**Task directions**
Write out, from the entries below, exactly the lines that run between the lines holding "(succeeds m (OpCompleteUnstake" and "destruct (stakes m !! id) as [e|] eqn:E; simpl; [|done].", inclusive, and stop there.
___
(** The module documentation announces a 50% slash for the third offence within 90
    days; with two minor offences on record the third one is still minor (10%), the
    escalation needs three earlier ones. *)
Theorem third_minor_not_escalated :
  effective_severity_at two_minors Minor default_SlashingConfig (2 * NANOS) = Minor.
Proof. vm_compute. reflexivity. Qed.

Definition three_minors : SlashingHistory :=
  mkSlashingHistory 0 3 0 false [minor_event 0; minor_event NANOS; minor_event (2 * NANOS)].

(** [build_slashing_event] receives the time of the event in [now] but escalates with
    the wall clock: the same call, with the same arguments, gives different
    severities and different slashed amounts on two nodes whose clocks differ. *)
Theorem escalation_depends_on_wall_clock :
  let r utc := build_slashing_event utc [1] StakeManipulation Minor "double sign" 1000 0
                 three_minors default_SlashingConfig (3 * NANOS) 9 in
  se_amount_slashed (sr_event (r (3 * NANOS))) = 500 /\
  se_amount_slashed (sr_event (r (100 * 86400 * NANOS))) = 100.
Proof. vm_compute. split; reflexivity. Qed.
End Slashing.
___
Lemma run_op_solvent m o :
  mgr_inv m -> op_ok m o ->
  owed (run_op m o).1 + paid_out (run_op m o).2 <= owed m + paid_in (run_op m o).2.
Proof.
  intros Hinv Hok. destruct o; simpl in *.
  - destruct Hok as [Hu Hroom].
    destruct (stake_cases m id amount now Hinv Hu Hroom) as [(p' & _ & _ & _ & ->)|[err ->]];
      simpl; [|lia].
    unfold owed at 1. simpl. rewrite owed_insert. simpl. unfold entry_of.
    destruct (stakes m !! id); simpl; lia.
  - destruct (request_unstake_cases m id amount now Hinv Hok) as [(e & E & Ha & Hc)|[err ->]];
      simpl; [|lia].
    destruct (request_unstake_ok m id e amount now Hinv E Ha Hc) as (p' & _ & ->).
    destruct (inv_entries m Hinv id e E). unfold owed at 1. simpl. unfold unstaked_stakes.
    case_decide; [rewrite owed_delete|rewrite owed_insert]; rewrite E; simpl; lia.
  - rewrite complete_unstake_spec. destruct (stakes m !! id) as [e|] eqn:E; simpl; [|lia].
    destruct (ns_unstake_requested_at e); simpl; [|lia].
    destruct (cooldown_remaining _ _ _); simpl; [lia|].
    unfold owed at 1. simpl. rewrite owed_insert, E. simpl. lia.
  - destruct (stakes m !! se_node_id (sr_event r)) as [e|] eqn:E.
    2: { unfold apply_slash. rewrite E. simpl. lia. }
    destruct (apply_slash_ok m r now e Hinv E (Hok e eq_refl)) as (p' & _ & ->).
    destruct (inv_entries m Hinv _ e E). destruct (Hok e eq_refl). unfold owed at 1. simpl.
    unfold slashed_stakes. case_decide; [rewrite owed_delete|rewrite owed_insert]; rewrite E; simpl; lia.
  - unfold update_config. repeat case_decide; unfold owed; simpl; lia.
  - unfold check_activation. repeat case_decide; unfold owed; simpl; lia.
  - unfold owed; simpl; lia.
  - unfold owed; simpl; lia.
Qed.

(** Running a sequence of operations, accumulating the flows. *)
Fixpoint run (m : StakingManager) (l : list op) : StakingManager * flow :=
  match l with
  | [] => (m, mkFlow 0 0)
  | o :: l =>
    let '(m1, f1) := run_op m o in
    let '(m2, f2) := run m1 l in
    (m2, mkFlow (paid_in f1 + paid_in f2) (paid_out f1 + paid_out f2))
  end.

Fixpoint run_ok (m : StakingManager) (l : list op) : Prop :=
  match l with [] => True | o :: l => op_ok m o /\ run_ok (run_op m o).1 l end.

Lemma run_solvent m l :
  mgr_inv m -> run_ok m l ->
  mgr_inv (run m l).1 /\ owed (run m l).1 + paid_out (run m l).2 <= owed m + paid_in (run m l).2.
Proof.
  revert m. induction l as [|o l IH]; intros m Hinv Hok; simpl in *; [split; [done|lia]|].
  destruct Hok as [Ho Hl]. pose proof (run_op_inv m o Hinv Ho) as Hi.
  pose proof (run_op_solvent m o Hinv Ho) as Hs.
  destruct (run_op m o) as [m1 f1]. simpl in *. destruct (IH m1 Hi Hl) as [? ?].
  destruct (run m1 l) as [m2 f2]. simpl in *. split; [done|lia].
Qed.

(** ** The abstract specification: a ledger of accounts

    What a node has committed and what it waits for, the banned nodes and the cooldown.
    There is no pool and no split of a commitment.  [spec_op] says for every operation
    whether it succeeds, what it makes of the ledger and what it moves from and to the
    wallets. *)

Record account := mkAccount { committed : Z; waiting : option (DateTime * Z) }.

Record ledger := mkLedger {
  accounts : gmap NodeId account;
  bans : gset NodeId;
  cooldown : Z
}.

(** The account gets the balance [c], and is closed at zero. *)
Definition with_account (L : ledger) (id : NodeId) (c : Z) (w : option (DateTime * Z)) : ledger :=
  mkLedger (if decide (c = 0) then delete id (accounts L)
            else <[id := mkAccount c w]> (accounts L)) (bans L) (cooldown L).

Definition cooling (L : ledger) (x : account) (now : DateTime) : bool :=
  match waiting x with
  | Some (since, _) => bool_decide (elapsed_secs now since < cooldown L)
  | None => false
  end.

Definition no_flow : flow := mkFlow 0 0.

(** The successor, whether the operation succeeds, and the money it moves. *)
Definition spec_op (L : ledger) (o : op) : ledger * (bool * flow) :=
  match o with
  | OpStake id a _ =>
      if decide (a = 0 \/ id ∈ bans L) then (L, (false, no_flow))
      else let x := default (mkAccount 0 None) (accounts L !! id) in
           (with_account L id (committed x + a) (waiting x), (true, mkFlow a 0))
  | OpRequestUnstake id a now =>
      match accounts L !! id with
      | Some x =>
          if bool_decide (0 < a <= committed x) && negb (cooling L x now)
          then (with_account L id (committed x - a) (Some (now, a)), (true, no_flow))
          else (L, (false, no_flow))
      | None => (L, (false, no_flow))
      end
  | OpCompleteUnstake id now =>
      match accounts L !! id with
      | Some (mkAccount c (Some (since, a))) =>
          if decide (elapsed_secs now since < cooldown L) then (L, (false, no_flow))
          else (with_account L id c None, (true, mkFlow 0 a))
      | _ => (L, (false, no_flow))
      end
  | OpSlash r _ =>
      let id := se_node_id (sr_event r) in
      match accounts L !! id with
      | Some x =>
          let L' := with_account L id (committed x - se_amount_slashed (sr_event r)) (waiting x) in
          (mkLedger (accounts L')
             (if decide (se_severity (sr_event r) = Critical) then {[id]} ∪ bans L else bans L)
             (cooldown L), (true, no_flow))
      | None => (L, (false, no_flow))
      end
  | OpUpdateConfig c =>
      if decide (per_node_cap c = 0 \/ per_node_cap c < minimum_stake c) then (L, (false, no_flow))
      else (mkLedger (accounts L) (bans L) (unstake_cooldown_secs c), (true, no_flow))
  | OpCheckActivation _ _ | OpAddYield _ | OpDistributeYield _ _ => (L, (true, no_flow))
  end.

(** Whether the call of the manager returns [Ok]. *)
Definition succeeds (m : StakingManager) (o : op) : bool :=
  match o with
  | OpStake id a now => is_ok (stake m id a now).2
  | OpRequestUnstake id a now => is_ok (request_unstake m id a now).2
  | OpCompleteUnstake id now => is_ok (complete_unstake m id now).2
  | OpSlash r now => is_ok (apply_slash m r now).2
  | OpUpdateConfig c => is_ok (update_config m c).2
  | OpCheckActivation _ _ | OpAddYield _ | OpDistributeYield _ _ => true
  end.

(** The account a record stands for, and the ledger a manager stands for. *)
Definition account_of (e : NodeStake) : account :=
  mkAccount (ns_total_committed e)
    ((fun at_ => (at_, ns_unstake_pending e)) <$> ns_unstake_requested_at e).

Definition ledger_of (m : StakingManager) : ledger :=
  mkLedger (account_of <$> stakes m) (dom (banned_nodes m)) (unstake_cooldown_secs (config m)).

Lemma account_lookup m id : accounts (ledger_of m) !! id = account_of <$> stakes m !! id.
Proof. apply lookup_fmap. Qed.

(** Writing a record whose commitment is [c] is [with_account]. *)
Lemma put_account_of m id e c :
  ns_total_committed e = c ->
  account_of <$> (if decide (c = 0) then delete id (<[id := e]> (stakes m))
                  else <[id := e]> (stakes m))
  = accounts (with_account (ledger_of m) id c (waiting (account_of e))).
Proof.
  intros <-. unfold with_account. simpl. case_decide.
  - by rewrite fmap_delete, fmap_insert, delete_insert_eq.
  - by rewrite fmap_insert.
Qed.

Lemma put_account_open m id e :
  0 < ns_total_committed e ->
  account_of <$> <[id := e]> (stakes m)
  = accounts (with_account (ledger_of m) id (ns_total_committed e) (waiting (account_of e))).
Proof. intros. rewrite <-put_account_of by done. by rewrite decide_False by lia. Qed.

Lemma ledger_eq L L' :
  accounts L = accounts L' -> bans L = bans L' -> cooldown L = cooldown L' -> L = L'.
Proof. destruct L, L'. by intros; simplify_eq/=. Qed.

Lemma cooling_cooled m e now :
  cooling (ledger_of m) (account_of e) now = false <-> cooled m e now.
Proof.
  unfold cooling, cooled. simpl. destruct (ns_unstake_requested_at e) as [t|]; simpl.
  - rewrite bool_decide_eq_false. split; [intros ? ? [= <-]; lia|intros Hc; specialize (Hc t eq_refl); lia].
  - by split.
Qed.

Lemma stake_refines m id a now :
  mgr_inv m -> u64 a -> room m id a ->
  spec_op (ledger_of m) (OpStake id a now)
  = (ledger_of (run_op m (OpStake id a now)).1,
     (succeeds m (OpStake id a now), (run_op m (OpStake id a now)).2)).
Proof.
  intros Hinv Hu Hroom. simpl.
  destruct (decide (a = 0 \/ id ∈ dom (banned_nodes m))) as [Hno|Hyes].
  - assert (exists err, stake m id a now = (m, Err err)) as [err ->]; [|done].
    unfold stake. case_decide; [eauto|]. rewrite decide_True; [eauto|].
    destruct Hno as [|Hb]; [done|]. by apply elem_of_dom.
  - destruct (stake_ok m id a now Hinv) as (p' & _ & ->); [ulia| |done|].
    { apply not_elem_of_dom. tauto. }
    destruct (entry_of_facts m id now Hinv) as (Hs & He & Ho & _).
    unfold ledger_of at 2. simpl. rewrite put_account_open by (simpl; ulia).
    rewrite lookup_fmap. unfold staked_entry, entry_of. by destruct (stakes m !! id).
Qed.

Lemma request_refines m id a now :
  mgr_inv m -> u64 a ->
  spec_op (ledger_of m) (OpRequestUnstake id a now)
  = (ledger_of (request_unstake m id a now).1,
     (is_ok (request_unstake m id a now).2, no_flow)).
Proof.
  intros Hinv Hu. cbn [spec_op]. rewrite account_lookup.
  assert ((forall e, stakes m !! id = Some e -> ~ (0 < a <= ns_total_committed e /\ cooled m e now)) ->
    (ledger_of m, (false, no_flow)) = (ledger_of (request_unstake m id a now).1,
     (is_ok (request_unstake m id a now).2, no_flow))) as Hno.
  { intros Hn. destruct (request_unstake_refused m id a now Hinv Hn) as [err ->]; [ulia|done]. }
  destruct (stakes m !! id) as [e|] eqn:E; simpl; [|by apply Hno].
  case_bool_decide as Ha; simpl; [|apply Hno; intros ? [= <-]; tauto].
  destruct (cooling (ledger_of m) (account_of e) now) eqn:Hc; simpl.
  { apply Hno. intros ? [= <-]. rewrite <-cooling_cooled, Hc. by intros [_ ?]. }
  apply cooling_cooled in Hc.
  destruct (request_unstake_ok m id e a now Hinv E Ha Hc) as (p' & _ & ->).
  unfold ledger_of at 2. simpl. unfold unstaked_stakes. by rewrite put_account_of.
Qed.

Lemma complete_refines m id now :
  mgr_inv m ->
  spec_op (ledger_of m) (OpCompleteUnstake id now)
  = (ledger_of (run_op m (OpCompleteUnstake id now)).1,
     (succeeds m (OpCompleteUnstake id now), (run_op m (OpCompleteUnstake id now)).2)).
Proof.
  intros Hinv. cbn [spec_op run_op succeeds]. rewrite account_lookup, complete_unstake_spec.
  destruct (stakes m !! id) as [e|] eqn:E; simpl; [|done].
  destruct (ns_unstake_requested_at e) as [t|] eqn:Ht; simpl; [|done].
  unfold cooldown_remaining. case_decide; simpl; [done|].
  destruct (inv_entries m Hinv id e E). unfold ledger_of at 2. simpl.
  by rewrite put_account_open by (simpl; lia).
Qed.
___
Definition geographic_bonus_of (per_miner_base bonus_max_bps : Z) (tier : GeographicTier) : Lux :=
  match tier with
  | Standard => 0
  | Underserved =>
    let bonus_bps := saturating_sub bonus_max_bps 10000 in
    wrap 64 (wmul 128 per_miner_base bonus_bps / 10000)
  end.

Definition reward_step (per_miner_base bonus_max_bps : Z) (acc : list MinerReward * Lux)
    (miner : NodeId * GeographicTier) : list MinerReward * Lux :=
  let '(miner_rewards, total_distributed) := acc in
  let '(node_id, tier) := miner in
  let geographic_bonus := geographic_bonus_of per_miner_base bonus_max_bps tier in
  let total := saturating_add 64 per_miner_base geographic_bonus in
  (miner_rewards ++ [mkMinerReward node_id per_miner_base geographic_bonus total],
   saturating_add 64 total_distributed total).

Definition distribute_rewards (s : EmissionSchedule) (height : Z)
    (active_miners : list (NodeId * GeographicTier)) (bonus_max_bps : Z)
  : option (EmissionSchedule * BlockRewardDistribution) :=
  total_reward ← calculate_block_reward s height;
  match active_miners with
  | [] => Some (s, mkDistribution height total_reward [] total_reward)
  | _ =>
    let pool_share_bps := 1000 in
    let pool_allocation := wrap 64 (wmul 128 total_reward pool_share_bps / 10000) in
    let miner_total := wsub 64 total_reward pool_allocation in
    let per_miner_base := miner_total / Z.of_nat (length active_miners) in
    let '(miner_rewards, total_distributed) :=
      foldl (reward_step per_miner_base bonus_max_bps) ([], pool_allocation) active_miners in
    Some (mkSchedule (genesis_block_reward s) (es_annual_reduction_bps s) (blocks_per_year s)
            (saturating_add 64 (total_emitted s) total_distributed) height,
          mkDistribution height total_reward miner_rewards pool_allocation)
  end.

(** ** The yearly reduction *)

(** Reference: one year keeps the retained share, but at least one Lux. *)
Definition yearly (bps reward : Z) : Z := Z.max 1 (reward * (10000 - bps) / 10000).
___
**Written reply**
     (succeeds m (OpCompleteUnstake id now), (run_op m (OpCompleteUnstake id now)).2)).
Proof.
  intros Hinv. cbn [spec_op run_op succeeds]. rewrite account_lookup, complete_unstake_spec.
  destruct (stakes m !! id) as [e|] eqn:E; simpl; [|done].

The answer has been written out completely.